Stored data entries
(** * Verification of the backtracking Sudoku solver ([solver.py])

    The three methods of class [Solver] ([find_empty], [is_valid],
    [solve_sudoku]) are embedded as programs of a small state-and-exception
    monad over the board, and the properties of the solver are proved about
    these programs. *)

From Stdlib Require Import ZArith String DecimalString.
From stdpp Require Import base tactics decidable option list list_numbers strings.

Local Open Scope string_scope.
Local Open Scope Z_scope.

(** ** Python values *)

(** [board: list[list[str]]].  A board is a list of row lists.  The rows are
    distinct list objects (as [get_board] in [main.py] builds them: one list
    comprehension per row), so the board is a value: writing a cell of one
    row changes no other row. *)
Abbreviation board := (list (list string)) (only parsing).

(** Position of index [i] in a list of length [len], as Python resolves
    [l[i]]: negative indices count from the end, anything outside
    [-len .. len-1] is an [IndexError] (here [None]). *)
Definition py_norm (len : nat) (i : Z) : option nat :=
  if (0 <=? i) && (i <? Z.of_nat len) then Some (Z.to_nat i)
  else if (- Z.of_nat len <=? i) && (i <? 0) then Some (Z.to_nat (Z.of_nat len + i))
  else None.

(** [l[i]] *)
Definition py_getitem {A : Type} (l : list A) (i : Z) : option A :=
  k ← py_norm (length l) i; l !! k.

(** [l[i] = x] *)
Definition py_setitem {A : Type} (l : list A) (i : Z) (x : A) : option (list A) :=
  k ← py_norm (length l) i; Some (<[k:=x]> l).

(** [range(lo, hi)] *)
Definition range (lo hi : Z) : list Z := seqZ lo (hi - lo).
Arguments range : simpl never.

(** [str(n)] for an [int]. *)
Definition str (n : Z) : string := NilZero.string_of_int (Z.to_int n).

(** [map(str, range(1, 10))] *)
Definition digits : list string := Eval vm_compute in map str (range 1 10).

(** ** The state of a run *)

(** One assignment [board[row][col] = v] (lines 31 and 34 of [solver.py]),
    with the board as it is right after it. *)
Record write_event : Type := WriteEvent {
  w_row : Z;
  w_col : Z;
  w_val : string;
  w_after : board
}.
---
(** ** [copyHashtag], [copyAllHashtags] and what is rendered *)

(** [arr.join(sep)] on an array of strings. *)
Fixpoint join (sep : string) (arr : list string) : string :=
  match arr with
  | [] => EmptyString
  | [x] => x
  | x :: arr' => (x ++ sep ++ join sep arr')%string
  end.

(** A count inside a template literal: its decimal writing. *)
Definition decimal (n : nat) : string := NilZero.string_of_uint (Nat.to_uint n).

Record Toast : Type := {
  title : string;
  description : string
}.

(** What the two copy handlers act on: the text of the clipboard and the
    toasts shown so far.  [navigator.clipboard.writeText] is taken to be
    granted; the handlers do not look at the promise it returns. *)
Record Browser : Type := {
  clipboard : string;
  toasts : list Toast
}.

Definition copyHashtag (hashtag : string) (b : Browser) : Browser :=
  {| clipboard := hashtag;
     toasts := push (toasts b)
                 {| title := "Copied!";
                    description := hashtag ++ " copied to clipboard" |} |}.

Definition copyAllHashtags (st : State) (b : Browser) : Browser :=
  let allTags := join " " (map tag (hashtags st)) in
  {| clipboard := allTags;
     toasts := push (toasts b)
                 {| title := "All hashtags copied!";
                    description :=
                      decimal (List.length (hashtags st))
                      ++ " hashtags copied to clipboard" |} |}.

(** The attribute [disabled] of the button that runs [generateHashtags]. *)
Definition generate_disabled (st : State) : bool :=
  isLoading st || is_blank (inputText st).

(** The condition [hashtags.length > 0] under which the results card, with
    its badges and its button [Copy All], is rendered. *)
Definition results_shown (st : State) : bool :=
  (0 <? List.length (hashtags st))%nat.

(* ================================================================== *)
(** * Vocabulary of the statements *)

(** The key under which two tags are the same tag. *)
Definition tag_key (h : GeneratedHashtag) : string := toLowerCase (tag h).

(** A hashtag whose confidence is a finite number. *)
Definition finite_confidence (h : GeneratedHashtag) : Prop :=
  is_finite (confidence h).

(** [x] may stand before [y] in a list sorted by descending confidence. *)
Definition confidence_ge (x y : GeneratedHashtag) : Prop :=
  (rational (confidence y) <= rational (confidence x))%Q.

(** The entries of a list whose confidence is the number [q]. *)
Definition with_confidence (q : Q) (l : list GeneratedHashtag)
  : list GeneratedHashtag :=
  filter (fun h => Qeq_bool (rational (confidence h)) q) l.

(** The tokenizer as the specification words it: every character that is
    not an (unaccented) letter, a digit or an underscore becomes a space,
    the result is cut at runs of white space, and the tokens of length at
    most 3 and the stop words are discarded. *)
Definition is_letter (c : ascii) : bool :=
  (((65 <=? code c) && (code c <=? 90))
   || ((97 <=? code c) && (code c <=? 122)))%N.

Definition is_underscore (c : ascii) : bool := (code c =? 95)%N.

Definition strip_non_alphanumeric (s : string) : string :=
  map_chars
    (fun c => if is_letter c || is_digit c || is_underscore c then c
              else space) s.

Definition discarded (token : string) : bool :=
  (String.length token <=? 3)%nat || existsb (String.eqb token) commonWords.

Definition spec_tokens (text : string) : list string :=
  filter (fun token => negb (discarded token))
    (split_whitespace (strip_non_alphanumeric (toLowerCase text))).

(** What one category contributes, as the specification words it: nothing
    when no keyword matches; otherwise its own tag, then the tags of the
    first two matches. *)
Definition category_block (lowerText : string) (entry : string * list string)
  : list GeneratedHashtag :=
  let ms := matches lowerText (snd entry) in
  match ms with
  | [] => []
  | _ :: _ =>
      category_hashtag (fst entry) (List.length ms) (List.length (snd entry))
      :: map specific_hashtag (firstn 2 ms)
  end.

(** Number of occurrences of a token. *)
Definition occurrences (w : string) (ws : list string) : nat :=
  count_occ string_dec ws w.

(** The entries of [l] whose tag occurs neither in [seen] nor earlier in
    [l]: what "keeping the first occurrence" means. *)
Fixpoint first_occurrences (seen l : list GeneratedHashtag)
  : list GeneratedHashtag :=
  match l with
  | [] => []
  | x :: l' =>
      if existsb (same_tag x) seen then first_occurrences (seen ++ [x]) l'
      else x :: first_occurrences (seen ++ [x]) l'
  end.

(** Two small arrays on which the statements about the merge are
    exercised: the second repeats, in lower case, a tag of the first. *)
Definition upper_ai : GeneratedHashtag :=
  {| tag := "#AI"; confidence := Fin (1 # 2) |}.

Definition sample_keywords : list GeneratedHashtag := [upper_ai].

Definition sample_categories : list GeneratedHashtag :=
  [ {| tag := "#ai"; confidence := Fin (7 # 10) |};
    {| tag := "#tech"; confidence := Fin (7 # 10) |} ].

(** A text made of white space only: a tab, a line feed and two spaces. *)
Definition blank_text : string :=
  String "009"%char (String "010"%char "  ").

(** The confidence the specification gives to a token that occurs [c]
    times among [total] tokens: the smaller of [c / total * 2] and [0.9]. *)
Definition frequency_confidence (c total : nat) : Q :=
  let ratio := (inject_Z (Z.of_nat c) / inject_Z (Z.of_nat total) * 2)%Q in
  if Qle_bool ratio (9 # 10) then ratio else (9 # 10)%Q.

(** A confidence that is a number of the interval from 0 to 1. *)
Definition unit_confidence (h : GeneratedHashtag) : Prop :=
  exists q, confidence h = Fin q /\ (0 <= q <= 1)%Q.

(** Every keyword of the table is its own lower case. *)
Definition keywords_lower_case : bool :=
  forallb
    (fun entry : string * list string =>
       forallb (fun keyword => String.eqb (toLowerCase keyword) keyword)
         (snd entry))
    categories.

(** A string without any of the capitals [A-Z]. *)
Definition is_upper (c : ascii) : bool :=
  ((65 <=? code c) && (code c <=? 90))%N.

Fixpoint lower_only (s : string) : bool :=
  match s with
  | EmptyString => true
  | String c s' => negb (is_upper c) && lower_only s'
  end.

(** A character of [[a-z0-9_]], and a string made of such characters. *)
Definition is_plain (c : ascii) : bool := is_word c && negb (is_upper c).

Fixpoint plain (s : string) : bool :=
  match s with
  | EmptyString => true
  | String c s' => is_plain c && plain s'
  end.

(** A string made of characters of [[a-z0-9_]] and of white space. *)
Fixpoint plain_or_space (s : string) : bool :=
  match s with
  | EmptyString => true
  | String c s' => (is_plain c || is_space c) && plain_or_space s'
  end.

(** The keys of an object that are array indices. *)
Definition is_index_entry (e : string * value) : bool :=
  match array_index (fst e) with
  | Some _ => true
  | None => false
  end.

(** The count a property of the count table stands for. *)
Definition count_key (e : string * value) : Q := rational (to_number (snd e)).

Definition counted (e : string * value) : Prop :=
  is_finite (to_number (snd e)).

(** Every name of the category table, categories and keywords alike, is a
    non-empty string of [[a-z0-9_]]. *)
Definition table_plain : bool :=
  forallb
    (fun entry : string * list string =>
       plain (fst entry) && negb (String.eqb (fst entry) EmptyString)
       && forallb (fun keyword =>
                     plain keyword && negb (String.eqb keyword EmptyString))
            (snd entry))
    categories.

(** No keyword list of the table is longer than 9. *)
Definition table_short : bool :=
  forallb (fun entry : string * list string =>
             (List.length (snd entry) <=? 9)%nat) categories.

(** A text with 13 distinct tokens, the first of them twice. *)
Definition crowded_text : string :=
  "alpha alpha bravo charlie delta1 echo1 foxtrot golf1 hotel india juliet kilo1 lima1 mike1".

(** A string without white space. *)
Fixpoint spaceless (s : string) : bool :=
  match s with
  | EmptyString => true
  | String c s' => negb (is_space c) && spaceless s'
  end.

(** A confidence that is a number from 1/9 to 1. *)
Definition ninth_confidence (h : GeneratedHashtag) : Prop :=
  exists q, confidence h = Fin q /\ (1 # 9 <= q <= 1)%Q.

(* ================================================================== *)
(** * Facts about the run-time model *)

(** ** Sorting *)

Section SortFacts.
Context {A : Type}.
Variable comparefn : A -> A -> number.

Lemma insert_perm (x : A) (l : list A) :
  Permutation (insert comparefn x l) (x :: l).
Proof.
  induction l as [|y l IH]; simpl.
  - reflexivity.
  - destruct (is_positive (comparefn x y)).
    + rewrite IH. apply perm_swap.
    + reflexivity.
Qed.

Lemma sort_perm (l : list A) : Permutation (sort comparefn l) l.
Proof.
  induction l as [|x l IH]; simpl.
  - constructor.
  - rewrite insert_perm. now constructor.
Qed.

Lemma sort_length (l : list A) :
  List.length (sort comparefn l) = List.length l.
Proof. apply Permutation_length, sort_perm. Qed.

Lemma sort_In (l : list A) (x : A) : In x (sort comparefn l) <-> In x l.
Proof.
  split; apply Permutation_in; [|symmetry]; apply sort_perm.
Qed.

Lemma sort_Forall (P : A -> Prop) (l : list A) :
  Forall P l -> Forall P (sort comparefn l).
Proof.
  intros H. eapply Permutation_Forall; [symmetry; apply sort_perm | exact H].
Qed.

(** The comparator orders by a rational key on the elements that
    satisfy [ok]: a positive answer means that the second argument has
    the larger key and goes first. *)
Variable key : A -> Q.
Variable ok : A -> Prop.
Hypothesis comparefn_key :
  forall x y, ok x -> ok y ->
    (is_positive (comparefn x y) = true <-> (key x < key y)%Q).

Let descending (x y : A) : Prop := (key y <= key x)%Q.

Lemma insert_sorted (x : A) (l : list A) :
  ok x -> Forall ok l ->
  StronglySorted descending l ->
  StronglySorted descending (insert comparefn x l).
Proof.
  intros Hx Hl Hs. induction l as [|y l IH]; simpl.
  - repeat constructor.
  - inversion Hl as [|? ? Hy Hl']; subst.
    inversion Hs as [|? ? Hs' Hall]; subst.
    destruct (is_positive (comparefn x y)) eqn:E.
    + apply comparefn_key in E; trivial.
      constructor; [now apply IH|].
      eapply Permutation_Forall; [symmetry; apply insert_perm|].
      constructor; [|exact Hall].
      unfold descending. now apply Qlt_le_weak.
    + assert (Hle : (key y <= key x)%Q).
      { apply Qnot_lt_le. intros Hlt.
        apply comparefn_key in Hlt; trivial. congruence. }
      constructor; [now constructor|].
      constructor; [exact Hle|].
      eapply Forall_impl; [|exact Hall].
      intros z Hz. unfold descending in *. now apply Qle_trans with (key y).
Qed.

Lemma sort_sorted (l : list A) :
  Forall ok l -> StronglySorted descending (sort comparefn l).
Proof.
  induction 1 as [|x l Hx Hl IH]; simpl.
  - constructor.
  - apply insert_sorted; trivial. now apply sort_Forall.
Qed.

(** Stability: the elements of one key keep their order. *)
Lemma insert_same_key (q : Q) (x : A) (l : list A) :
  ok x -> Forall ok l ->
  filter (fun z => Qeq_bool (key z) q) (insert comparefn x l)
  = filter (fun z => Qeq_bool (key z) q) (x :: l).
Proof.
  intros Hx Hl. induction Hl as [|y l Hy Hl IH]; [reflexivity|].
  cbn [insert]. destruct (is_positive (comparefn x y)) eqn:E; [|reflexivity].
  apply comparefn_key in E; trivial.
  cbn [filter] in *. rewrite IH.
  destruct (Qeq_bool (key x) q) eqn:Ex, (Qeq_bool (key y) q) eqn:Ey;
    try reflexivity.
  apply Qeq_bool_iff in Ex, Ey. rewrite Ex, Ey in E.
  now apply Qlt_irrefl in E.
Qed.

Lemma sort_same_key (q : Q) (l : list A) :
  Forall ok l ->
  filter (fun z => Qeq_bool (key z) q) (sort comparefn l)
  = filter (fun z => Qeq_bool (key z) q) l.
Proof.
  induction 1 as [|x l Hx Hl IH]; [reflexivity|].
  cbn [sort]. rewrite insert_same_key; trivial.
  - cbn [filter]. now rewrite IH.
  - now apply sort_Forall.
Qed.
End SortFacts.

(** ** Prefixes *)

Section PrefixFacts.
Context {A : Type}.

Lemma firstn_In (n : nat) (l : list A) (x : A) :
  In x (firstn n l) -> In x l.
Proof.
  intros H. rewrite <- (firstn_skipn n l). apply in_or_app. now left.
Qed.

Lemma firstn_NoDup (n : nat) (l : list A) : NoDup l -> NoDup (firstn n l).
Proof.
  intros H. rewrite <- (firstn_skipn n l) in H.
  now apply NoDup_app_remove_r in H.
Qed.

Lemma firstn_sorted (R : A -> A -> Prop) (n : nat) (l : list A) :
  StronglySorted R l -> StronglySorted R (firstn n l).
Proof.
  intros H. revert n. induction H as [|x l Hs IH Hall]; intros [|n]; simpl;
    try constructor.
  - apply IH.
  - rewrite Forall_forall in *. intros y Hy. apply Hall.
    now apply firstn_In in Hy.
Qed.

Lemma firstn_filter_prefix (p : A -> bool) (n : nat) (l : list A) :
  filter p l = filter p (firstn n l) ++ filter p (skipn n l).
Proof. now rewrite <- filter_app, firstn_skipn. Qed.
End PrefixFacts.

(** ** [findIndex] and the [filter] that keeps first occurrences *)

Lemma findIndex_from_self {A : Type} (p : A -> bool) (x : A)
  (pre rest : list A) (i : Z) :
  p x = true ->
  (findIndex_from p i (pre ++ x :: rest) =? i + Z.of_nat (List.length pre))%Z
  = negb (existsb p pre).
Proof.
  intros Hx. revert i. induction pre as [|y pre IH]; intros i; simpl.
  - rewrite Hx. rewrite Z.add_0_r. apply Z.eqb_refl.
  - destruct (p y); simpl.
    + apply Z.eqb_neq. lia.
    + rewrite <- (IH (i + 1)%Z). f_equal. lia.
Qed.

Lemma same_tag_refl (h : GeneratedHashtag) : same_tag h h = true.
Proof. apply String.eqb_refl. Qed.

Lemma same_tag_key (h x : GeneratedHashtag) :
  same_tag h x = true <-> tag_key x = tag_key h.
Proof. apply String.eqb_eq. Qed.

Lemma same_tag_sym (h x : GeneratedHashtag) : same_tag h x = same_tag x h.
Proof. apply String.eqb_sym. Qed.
* * *
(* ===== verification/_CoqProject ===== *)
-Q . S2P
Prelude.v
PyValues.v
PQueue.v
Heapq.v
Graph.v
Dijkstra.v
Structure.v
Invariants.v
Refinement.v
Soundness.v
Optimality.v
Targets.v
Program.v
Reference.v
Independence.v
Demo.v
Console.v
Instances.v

The task —
Reproduce the lines above, beginning at the line with "(** * Verification" and stopping after the line with "From Stdlib Require", exactly as they are.

Output of the exercise —
(** * Verification of the backtracking Sudoku solver ([solver.py])

    The three methods of class [Solver] ([find_empty], [is_valid],
    [solve_sudoku]) are embedded as programs of a small state-and-exception
    monad over the board, and the properties of the solver are proved about
    these programs. *)

From Stdlib Require Import ZArith String DecimalString.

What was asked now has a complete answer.